Paroxetine is a potent inhibitor of a liver enzyme called CYP2D6, which the body uses to break down a long list of other medications. When Paxil CR blocks that enzyme, those other drugs can build up to higher-than-expected levels in the bloodstream.

One interaction with real clinical stakes involves tamoxifen, a drug used to treat and prevent breast cancer. Tamoxifen actually needs CYP2D6 to convert it into its active form, so paroxetine can reduce its effectiveness. Studies have linked this combination to a higher risk of breast cancer relapse. People taking tamoxifen are generally advised to use a different antidepressant entirely.

Paroxetine can also raise blood levels of certain heart rhythm medications, beta-blockers like metoprolol, and some antipsychotics. Your prescriber should review your full medication list before starting Paxil CR, because dosage adjustments for other drugs may be necessary.

Stopping Paxil CR Safely

Paroxetine leaves the body faster than most other SSRIs, which makes it one of the antidepressants most likely to cause withdrawal symptoms if stopped abruptly. Discontinuation syndrome can include dizziness, flu-like symptoms, irritability, anxiety, and a distinctive sensation people describe as “brain zaps,” brief electric-shock-like feelings in the head.

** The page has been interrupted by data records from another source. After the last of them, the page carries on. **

Lemma move_ctl_step f buf rest print w T t x n :
  f_fast f = false → isData buf = false → ctl_scan buf = (t, x, n) → ready w print (buf :: rest) T →
  1 <= x < d ∧
  ∃ print' w', move_ctl S f t x n w = Some (print', w') ∧ moved w w' [buf] [] ∧ ready w' print' rest T.
Proof.
  intros Hf Hb Hscan [H1 H2 H3 H4 H5 H6 H7 H8].
  assert (Hp : parse buf = WCtl t x n) by (unfold parse; by rewrite Hb, Hscan).
  cbn [map] in *. rewrite Hp in *. cbn [wtext] in H1. cbn [forallb] in H6. apply andb_prop in H6 as [_ H6].
  destruct (wstep (w_state w) (WCtl t x n)) as [st1|] eqn:Hs; [|done].
  destruct (wtext S st1 (map parse rest)) as [[T' st']|] eqn:Ht; [|done]. injection H1 as -> ->.
  apply sers_below_cons in H4 as [Hx H4]. assert (Hb1 : below d st1) by by eapply wstep_below.
  unfold sers_below in Hx. cbn in Hx. rewrite Forall_singleton in Hx.
  cbn [n_ok] in H5. apply andb_prop in H5 as [Hn H5]. pose proof Hs as Hs0. cbn [wstep] in Hs.
  destruct ((1 <=? x) && _) eqn:Hc in Hs; [|done]. apply andb_prop in Hc as [Hx1 Hc]. boolify.
  split; [done|]. unfold move_ctl. cbn [w_state emit]. rewrite Hs, Hf. cbn [w_no_lf set_state emit].
  assert (Hfx : fits x) by (unfold fits in *; lia).
  assert (Hlf : ∃ w1, (if w_no_lf w =? x then assert! (t =? cE);
       Some (if negb (at0 n =? cN) then set_no_lf 0 (set_state st1 (emit (ctl_line t x n) w))
             else set_state st1 (emit (ctl_line t x n) w))
     else Some (set_state st1 (emit (ctl_line t x n) w))) = Some w1 ∧
     w_state w1 = st1 ∧ w_out w1 = w_out w ++ [ctl_line t x n] ∧ w_line w1 = w_line w ∧
     lf_ok (w_no_lf w1) st1 (map parse rest)).
  { destruct (Z.eqb_spec (w_no_lf w) x) as [Hl|Hl].
    - destruct H7 as [H7|[(e & He & Hi & Hse)|[_ H7]]]; [lia| |].
      2:{ destruct H7. rewrite Hl. unfold serials. cbn. by left. }
      assert (Hx' : x ∈ sers (w_state w)).
      { unfold sers. apply list_elem_of_fmap. exists e. split; [congruence|done]. }
      rewrite bool_decide_eq_true_2 in Hc by done. cbn [negb] in Hc. rewrite andb_false_r, orb_false_r in Hc.
      rewrite Hc. eexists. split; [done|]. destruct (Z.eqb_spec (at0 n) cN) as [HN|HN]; cbn [negb];
      (split_and!; [done..|]); [|by left]. right. right. cbn. rewrite Hl.
      split. { intros Htl. specialize (H8 Htl). cbn in H8. by rewrite HN in H8. }
      apply orb_prop in Hn as [Hn|Hn]; [apply bool_decide_eq_true in Hn; by subst n|].
      apply negb_true_iff, bool_decide_eq_false in Hn. done.
    - eexists. split_and!; [done..|]. destruct H7 as [H7|[(e & He & Hi & Hse)|[Ht7 H7]]]; [by left|right; left|right; right].
      + exists e. split; [|done]. eapply changestate_keep; [exact Hs|done|congruence].
      + split; [done|]. cbn. intros Hin. apply H7. unfold serials. cbn. by right. }
  destruct Hlf as (w1 & -> & Hst1 & Hout1 & Hl1 & Hlf1). eexists _, _. split; [done|]. split.
  - split; cbn [set_cur w_state w_out w_line].
    + cbn [map]. rewrite Hp. cbn [wtext]. by rewrite Hs0, Hst1.
    + rewrite Hout1, map_app. cbn [map]. f_equal. rewrite Hp. f_equal. apply parse_ctl.
      * intros ->. done.
      * unfold fits, SL_MASK in Hfx. lia.
      * unfold ctl_scan in Hscan. destruct (atoi_p (drop 3 buf)) as [v m] eqn:Ha. injection Hscan as <- <- <-.
        pose proof (atoi_loop_head 0 (drop 3 buf)) as Hh. unfold atoi_p in Ha. by rewrite Ha in Hh.
    + cbn [length]. lia.
  - split; cbn [set_cur w_state w_no_lf]; rewrite ?Hst1; try done. intros Htl. specialize (H8 Htl). cbn in H8.
    by apply andb_prop in H8 as [_ ?].
Qed.

(** What is left is not empty once a line of the version was seen. *)
Lemma ready_open w print T : ready w print [] T → w_state w = [] ∧ T = [].
Proof. intros [H1 _ _ _ _ _ _ _]. cbn in H1. by injection H1 as <- <-. Qed.

Lemma ready_lf w print T : ready w print [] T → tl → w_no_lf w = 0.
Proof.
  intros Hr Htl. destruct (ready_open _ _ _ Hr) as [Hst _]. destruct (rd_lf _ _ _ _ Hr) as [?|[(e & He & _)|[Hn _]]]; [done| |done].
  rewrite Hst in He. by apply not_elem_of_nil in He.
Qed.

These symptoms are not dangerous, but they can be intensely uncomfortable and are sometimes mistaken for a relapse of the underlying condition. The key difference: discontinuation symptoms often include physical complaints like dizziness, nausea, and sensory disturbances that aren’t typical of depression itself.

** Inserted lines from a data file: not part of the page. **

Lemma get_loop_got W g T st' T0 dmax :
  wtext S (g_state g) (map parse W) = Some (T, st') → sers_below dmax (map parse W) → fits dmax →
  (tl → forallb tagless W = true) → got g T0 →
  ∃ g', get_loop S d newcksum false eol W g = Some g' ∧ got g' (T0 ++ T) ∧ g_state g' = st'.
Proof.
  intros Ht Hs Hfit Htl Hg. pose proof (no_eof_mark _ _ _ _ _ Ht) as He.
  revert g T T0 Ht Hg. induction W as [|b W IH]; intros g T T0 Ht Hg; cbn [map wtext get_loop] in *.
  { injection Ht as <- <-. exists g. by rewrite app_nil_r. }
  cbn [forallb] in *. apply andb_prop in He as [He1 He2]. apply negb_true_iff in He1. rewrite He1.
  apply sers_below_cons in Hs as [Hs1 Hs2].
  assert (Htl2 : tl → forallb tagless W = true) by (intros H; by apply Htl, andb_prop in H as [_ ?]).
  assert (Htl1 : tl → tagless b = true) by (intros H; by apply Htl, andb_prop in H as [? _]).
  destruct (isData b) eqn:Hb.
  - rewrite (parse_data b Hb) in Ht. cbn [wstep] in Ht.
    destruct (wtext S (g_state g) (map parse W)) as [[T1 st1]|] eqn:Ht1; [|done]. injection Ht as <- ->.
    pose proof (get_data_got b g T0 Hg) as Hg'. set (g1 := get_data _ _ _ b g) in *.
    assert (Hst : g_state g1 = g_state g).
    { unfold g1, get_data. destruct (_ =? 0); [by case_if|]. cbn. by destruct (negb _). }
    destruct (IH Hs2 Htl2 He2 g1 T1 (T0 ++ printed (g_print g) b)) as (g' & -> & Hg2 & ?); [by rewrite Hst|done|].
    exists g'. split; [done|]. split; [|done]. rewrite <- (gt_print _ _ Hg). unfold printed in Hg2.
    rewrite <- app_assoc in Hg2. by destruct (g_print g =? 0).
  - destruct (ctl_scan b) as [[t x] m] eqn:Hscan.
    assert (Hp : parse b = WCtl t x m) by (unfold parse; by rewrite Hb, Hscan). rewrite Hp in Ht, Hs1.
    destruct (wstep (g_state g) (WCtl t x m)) as [st1|] eqn:Hstep; [|done].
    destruct (wtext S st1 (map parse W)) as [[T1 st2]|] eqn:Ht1; [|done]. injection Ht as -> ->.
    assert (Hx : fits x).
    { unfold sers_below in Hs1. cbn in Hs1. rewrite Forall_singleton in Hs1. cbn [wstep] in Hstep.
      destruct ((1 <=? x) && _) eqn:Hc in Hstep; [|done]. apply andb_prop in Hc as [Hx1 _]. boolify.
      unfold fits in *. lia. }
    destruct (get_ctl_got b g T0 t x m st1 Hb Hscan Hstep Hx Htl1 Hg) as (g1 & -> & Hg1 & Hst).
    apply (IH Hs2 Htl2 He2 g1 T T0); [by rewrite Hst|done].
Qed.
End reader.

Lemma tag_scan s v : at0 (strip_front isdigit s) = cN → at0 (snd (atoi_loop v s)) = cN.
Proof.
  revert v. induction s as [|x t IH]; intros v; cbn [strip_front atoi_loop]; [done|].
  destruct (isdigit x) eqn:Ed.
  - unfold isdigit in Ed. apply andb_prop in Ed as [? ?]. boolify.
    assert (Hu : u8 (x - 48) = x - 48) by (apply Z.mod_small; lia).
    rewrite Hu. destruct (Z.ltb_spec (x - 48) 10); [|lia]. apply IH.
  - cbn. intros ->. done.
Qed.

(** ** The final newline *)

(** The lines [W] end inside or after a text block [p] whose last line of the
    version [S] has no line end yet: [b] is the last line of the version and its
    block is [p], no other line that belongs to block [p] follows, and where block
    [p] is closed after it, it is closed as having no final newline. *)
Definition unended (S : nat → Z) (W : list cstr) (p : Z) : Prop :=
  ∃ A b B T st st', W = A ++ b :: B ∧ isData b = true ∧ wtext S [] (map parse A) = Some (T, st) ∧
    printstate st S = p ∧ wtext S st (map parse B) = Some ([], st') ∧
    (∀ B1 b' B2 T1 st1, B = B1 ++ b' :: B2 → isData b' = true → wtext S st (map parse B1) = Some (T1, st1) → whatstate st1 ≠ p) ∧
    (∀ c m, c ∈ B → isData c = false → ctl_scan c = (cE, p, m) → tagless c = false).

(** The version's text has no final newline. *)
Definition no_newline (S : nat → Z) (W : list cstr) : Prop := ∃ p, p ≠ 0 ∧ unended S W p.

Lemma wtext_snoc S st R T st1 l :
  wtext S st R = Some (T, st1) →
  wtext S st (R ++ [l]) = let? st2 := wstep st1 l in
    Some (T ++ match l with WData b => if printstate st1 S =? 0 then [] else [b] | WCtl _ _ _ => [] end, st2).
Proof.
  intros H. rewrite wtext_app, H. cbn [wtext]. destruct (wstep st1 l) as [st2|]; [|done]. destruct l; [case_if|]; done.
Qed.

Lemma wtext_snoc_inv S st R T st2 l :
  wtext S st (R ++ [l]) = Some (T, st2) →
  ∃ T1 st1, wtext S st R = Some (T1, st1) ∧ wstep st1 l = Some st2 ∧
    T = T1 ++ match l with WData b => if printstate st1 S =? 0 then [] else [b] | WCtl _ _ _ => [] end.
Proof.
  intros H. pose proof H as H'. rewrite wtext_app in H. destruct (wtext S st R) as [[T1 st1]|] eqn:E; [|done].
  rewrite (wtext_snoc _ _ _ _ _ _ E) in H'. destruct (wstep st1 l) as [st3|] eqn:E3; [|done]. injection H' as <- <-. eauto.
Qed.

Section newline.
Context (S : nat → Z) (W : list cstr) (T : list cstr) (st : list Z).
Hypothesis HW : wtext S [] (map parse W) = Some (T, st).

(** How a line ends on a line more: at the end of the list, or before. *)
Lemma snoc_split (x : cstr) A b B : W ++ [x] = A ++ b :: B → (A = W ∧ b = x ∧ B = []) ∨ ∃ B', B = B' ++ [x] ∧ W = A ++ b :: B'.
Proof.
  destruct (list_eq_nil_dec B) as [->|Hne].
  - intros E. apply app_inj_tail in E as [-> ->]. by left.
  - destruct (exists_last Hne) as (B' & y & ->). intros E. right. exists B'.
    rewrite app_comm_cons, app_assoc in E. apply app_inj_tail in E as [-> ->]. done.
Qed.

Lemma state_after A b B T0 st0 T1 st1 :
  W = A ++ b :: B → isData b = true → wtext S [] (map parse A) = Some (T0, st0) → wtext S st0 (map parse B) = Some (T1, st1) → st1 = st.
Proof.
  intros -> Hb HA HB. rewrite map_app, wtext_app, HA in HW. cbn [map wtext] in HW. rewrite (parse_data b Hb) in HW.
  cbn [wstep] in HW. rewrite HB in HW. case_if; by injection HW as _ <-.
Qed.

Lemma unended_data b p : isData b = true → p ≠ 0 →
  unended S (W ++ [b]) p ↔ if printstate st S =? 0 then unended S W p ∧ whatstate st ≠ p else p = printstate st S.
Proof.
  intros Hb Hp. split.
  - intros (A & x & B & T0 & st0 & st' & E & Hx & HA & Hpr & HB & Hno & Htag).
    apply snoc_split in E as [(-> & -> & ->)|(B' & -> & E)].
    + rewrite HW in HA. injection HA as <- <-. destruct (Z.eqb_spec (printstate st S) 0); [congruence|done].
    + rewrite map_app in HB. cbn [map] in HB. apply wtext_snoc_inv in HB as (T1 & st1 & HB & Hs & ET).
      assert (st1 = st) as -> by by eapply state_after.
      rewrite (parse_data b Hb) in ET. destruct (Z.eqb_spec (printstate st S) 0) as [H0|H0].
      2: { destruct T1; done. }
      rewrite app_nil_r in ET. subst T1. split; [|by eapply (Hno B' b [])].
      exists A, x, B', T0, st0, st. split_and!; try done.
      * intros B1 b' B2 T1 st1 EB. apply (Hno B1 b' (B2 ++ [b])). by rewrite EB, <- app_assoc.
      * intros c m Hc. apply Htag, elem_of_app. by left.
  - destruct (Z.eqb_spec (printstate st S) 0) as [H0|H0].
    + intros [(A & x & B & T0 & st0 & st' & E & Hx & HA & Hpr & HB & Hno & Htag) Hw].
      assert (st' = st) as -> by by eapply state_after.
      exists A, x, (B ++ [b]), T0, st0, st. split_and!; try done.
      * by rewrite E, <- app_assoc.
      * rewrite map_app. cbn [map]. rewrite (wtext_snoc _ _ _ _ _ _ HB), (parse_data b Hb). cbn [wstep]. by rewrite H0.
      * intros B1 b' B2 T1 st1 EB Hb' HB1. assert (Hs := EB). destruct (list_eq_nil_dec B2) as [->|Hne].
        { apply app_inj_tail in EB as [<- <-]. rewrite HB in HB1. by injection HB1 as <- <-. }
        destruct (exists_last Hne) as (B3 & y & ->). rewrite app_comm_cons, app_assoc in EB. apply app_inj_tail in EB as [EB _].
        by eapply Hno.
      * intros c m Hc Hd Hsc. apply elem_of_app in Hc as [Hc|Hc]; [by eapply Htag|]. apply list_elem_of_singleton in Hc. congruence.
    + intros ->. exists W, b, [], T, st, st. split_and!; try done; [intros [|? B1]; done|].
      intros c m Hc. by apply not_elem_of_nil in Hc.
Qed.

Tapering gradually over weeks to months significantly reduces the likelihood and severity of these symptoms. People who stop quickly, over one to seven days, are more likely to relapse within months compared to those who reduce the dose over two or more weeks. Some clinicians will switch a patient to a longer-acting antidepressant first, then taper that drug instead, because it clears the body more slowly and produces a gentler transition. The bottom line: never stop Paxil CR cold turkey. A slow, planned taper makes the process far more manageable.

How It Compares to Regular Paxil

Paxil CR and standard Paxil contain the same active ingredient, paroxetine. The difference is entirely in how the tablet delivers it. The controlled-release version produces a more gradual rise in blood levels, which is why nausea rates drop significantly. Both formulations are taken once daily, so convenience is the same.

One practical distinction: Paxil CR’s available strengths (12.5, 25, and 37.5 mg) don’t line up exactly with the immediate-release version’s strengths (10, 20, 30, and 40 mg), so switching between formulations isn’t a simple one-to-one swap. If you’re considering switching from one to the other, your prescriber will need to select the closest equivalent dose.